You can't really blame the beaver, Carolla concedes, it's just what beavers do. It's their expertise. It's their instinctive skill.

It's hard, understanding that, to blame Jon Snow for his flat-footed interview with Mervyn King Thursday - the first live one-to-one the Bank of England Governor has given during his ten year residence on Threadneedle Street.

From mispronouncing the Bank's signature policy of quantitative easing (let alone understanding its design and purpose) to challenging the Governor on matters such as government debt targets, austerity policies and bank reforming plans, Snow went straight to the Westminster correspondent's playbook and followed it step-by-step.

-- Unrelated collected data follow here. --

(* ===== verification/Format.v ===== *)
(** * The fixed formats of a table file

    [src/table/format.rs]: block handles, internal keys, the footer. *)

From stdpp Require Import base list strings.
From S2P Require Import Prelude Key Coding.

Definition TABLE_MAGIC : u64 := 0x54594c534d444201.
Definition FOOTER_SIZE : usize := 40.
Definition BLOCK_TRAILER_SIZE : usize := 5.

Inductive CompressionType : Type :=
  | CNone
  | CZstd.

#[export] Instance CompressionType_eq_dec : EqDecision CompressionType.
Proof. solve_decision. Defined.

Definition compression_u8 (c : CompressionType) : u8 :=
  match c with CNone => 0 | CZstd => 1 end.

Definition compression_from_u8 (value : u8) : res CompressionType :=
  if value =? 0 then Ok CNone
  else if value =? 1 then Ok CZstd
  else Err (Corruption "unknown block compression type").

Record BlockHandle : Type := mkBlockHandle {
  bh_offset : u64;
  bh_size : u64
}.

#[export] Instance BlockHandle_eq_dec : EqDecision BlockHandle.
Proof. solve_decision. Defined.

Definition encode_fixed (self : BlockHandle) (dst : bytes) : bytes :=
  let dst := dst ++ to_le_bytes 8 (bh_offset self) in
  dst ++ to_le_bytes 8 (bh_size self).

Definition decode_fixed (src : bytes) : res BlockHandle :=
  if negb (len src =? 16) then Err (Corruption "invalid block handle length")
  else
    let offset := from_le_bytes (take 8 src) in
    let size := from_le_bytes (drop 8 src) in
    Ok (mkBlockHandle offset size).

Definition encode_internal_key (key : InternalKey) (dst : bytes) : bytes :=
  let dst := put_var_u32 dst (wrap32 (len (user_key key))) in
  let dst := dst ++ user_key key in
  let dst := put_var_u64 dst (sequence key) in
  dst ++ [value_type_u8 (value_type key)].

Definition decode_value_type (value : u8) : res ValueType :=
  if value =? 1 then Ok VPut
  else if value =? 2 then Ok VDelete
  else Err (Corruption "unknown value type").

Definition decode_internal_key : M bytes InternalKey :=
  key_len ← get_var_u32;
  user_key ← take_bytes key_len;
  sequence ← get_var_u64;
  t ← take_u8;
  value_type ← lift (decode_value_type t);
  mret (mkInternalKey user_key sequence value_type).

Definition encode_footer (properties index : BlockHandle) : bytes :=
  let footer := encode_fixed properties [] in
  let footer := encode_fixed index footer in
  footer ++ to_le_bytes 8 TABLE_MAGIC.

Definition decode_footer (src : bytes) : res (BlockHandle * BlockHandle) :=
  if negb (len src =? FOOTER_SIZE) then Err (Corruption "invalid table footer length")
  else
    properties ← decode_fixed (take 16 src);
    index ← decode_fixed (take 16 (drop 16 src));
    let magic := from_le_bytes (drop 32 src) in
    if negb (magic =? TABLE_MAGIC) then Err (Corruption "invalid table magic")
    else Ok (properties, index).

(** ** Encoded forms *)

Definition ikey_bytes (key : InternalKey) : bytes :=
  varint_bytes 10 (wrap32 (len (user_key key))) ++ user_key key
    ++ varint_bytes 10 (sequence key) ++ [value_type_u8 (value_type key)].

(** Keys the formats can carry. *)
Definition ikey_fits (key : InternalKey) : Prop :=
  len (user_key key) < 2 ^ 32 /\ u64_ok (sequence key).

Lemma encode_internal_key_bytes key dst :
  0 <= sequence key -> encode_internal_key key dst = dst ++ ikey_bytes key.
Proof.
  intros Hs. unfold encode_internal_key, ikey_bytes.
  rewrite put_var_u32_bytes, put_var_u64_bytes by (done || apply u32_ok_wrap).
  by rewrite <- !app_assoc.
Qed.

Lemma decode_value_type_u8 t : decode_value_type (value_type_u8 t) = Ok t.
Proof. by destruct t. Qed.

Lemma lift_value_type t s :
  @lift bytes _ (decode_value_type (value_type_u8 t)) s = (Ok t, s).
Proof. unfold lift. by rewrite decode_value_type_u8. Qed.

#[export] Hint Resolve lift_value_type : codec.

Lemma decode_internal_key_bytes key rest :
  ikey_fits key -> decode_internal_key (ikey_bytes key ++ rest) = (Ok key, rest).
Proof.
  intros [Hl Hs]. unfold decode_internal_key, ikey_bytes.
  rewrite wrap32_len by done. pose proof (len_nonneg (user_key key)).
  parse_steps. by destruct key.
Qed.

#[export] Hint Resolve decode_internal_key_bytes : codec.

Definition handle_ok (h : BlockHandle) : Prop := u64_ok (bh_offset h) /\ u64_ok (bh_size h).

Lemma from_to_le_u64 v : u64_ok v -> from_le_bytes (to_le_bytes 8 v) = v.
Proof. intros. apply from_to_le_bytes. by change (256 ^ Z.of_nat 8) with (2 ^ 64). Qed.

Lemma encode_fixed_app h dst : encode_fixed h dst = dst ++ encode_fixed h [].
Proof. unfold encode_fixed. by rewrite <- !app_assoc. Qed.

Lemma length_encode_fixed h : length (encode_fixed h []) = 16%nat.
Proof. unfold encode_fixed. by rewrite !length_app, !length_to_le_bytes. Qed.

Lemma decode_encode_fixed h : handle_ok h -> decode_fixed (encode_fixed h []) = Ok h.
Proof.
  intros [Ho Hs]. unfold decode_fixed. unfold len. rewrite length_encode_fixed.
  simpl negb. cbv iota. unfold encode_fixed. cbn [app].
  rewrite take_app_length', drop_app_length' by (by rewrite length_to_le_bytes).
  rewrite !from_to_le_u64 by done. by destruct h.
Qed.

Lemma length_encode_footer p i : length (encode_footer p i) = 40%nat.
Proof.
  unfold encode_footer. rewrite (encode_fixed_app i), !length_app, !length_encode_fixed.
  by rewrite length_to_le_bytes.
Qed.

Lemma decode_encode_footer p i :
  handle_ok p -> handle_ok i -> decode_footer (encode_footer p i) = Ok (p, i).
Proof.
  intros Hp Hi. unfold decode_footer. unfold len. rewrite length_encode_footer.
  change (negb (Z.of_nat 40 =? FOOTER_SIZE)) with false. cbv iota.
  unfold encode_footer. rewrite (encode_fixed_app i), <- app_assoc.
  rewrite take_app_length' by (by rewrite length_encode_fixed).
  change 32%nat with (16 + 16)%nat. rewrite <- drop_drop.
  rewrite !drop_app_length' by (by rewrite length_encode_fixed).
  rewrite take_app_length' by (by rewrite length_encode_fixed).
  rewrite !decode_encode_fixed by done. unfold mbind, res_bind. cbv beta iota zeta.
  rewrite from_to_le_u64 by (unfold u64_ok, TABLE_MAGIC; lia).
  by rewrite Z.eqb_refl.
Qed.

Lemma decode_value_type_no_panic t : decode_value_type t <> Panic.
Proof. unfold decode_value_type. by repeat case_match. Qed.

#[export] Hint Resolve decode_value_type_no_panic : total.

Lemma decode_internal_key_total : total decode_internal_key.
Proof. unfold decode_internal_key. solve_total. Qed.

#[export] Hint Resolve decode_internal_key_total : total.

Politics is what Snow does best and that's where he felt most comfortable engaging King. No more so than when he practically dared him to use the politically incendiary (and utterly meaningless) phrase "green shoots" when the Governor was patiently trying to suggest the economy might be heading towards a very slow recovery.

It's also the reason the mainstream British press chose to headline the topic of government debt targets from the twenty minute interview. At present, there's nothing more political in this country than the current "austerity versus stimulus" debate and if journalists have the chance to catch the government out in a perceived inconsistency ("you said spending cuts would lower debt; now you're saying they won't) they're going to go for it.

King's sensible explanation for this (debt as a proportion of GDP won't fall unless GDP improves, and that won't happen if the rest of the world slows or slips into recession) is hardly revelatory. And it's really more of a statement of fact as opposed to an edorsement of policy.

But it does raise a very uncomfortable question.

And given the fact that it's a political one, I'm a bit amazed that so few people - including Snow - have bothered to ask it.

Why on earth is the Bank of England Governor sharing his views on the central plank of the government's most important policy on the eve of one of its party's annual conference and only hours before it releases figures that show a record August deficit?

Wasn't the Bank famously given independence from government control by Gordon Brown in 1997? Didn't King himself boast at his final Mansion House address that the Grey Lady was "an independent central bank with over three centuries of history".

The golden opportunity to press King on this fact would seem not only far more comfortable turf for Snow and his colleagues but also far more germane than the mis-directed emotive and quite frankly clichéd questioning about pensioners "losing out" because of quantitative easing, how it "benefits the rich" and banks being "bailed out" by the taxpayer.

Could this be the reason King chose to do the interview in the first place?

The highly intelligent Bank of England Governor - who's headed for exit next year and the lucrative anonymity retirement is likely to provide - is acutely aware of the fact that even in his final months in office he can't be blamed for government policy.

He's also articulate enough to surround the explanation for missing his own forecasts on growth and inflation on easy-to-grasp things like the European sovereign debt crisis and the global economic slowdown.

Skilful deflection of these sorts of questions is no more of challenge for King than a simple arithmetic Sudoku, and, in truth, offers about as much value to the viewer.

But what's certainly priceless to Chancellor George Osborne is the tacit support of his economic policy - just, it would seem, as it faces its sternest test in the form of rising debt, falling tax revenues and increased spending on social benefits.

In other words, what's happening on paper - and by that I mean recorded figures, not academic theory - is the exact opposite of what's being claimed by him and his government.

Challenging Osborne on this is perfectly legitimate, particularly when the overall economy remains stuck in the mire of double-dip recession and the austerity theory is being questioned from all sides of the political spectrum.

Giving the supposedly independent Bank of England Governor the opportunity to opine on this policy either way - and then not to challenge him on Bank independence when you claim he's just endorsed it - is something else altogether.

This isn't the tricky mechanics of monetary policy or Taylor Rule interest rate setting guidelines. This is the solid wood foundation of the archetypal political beaver dam.

It's a shame King was allowed to find the escape hatch so easily.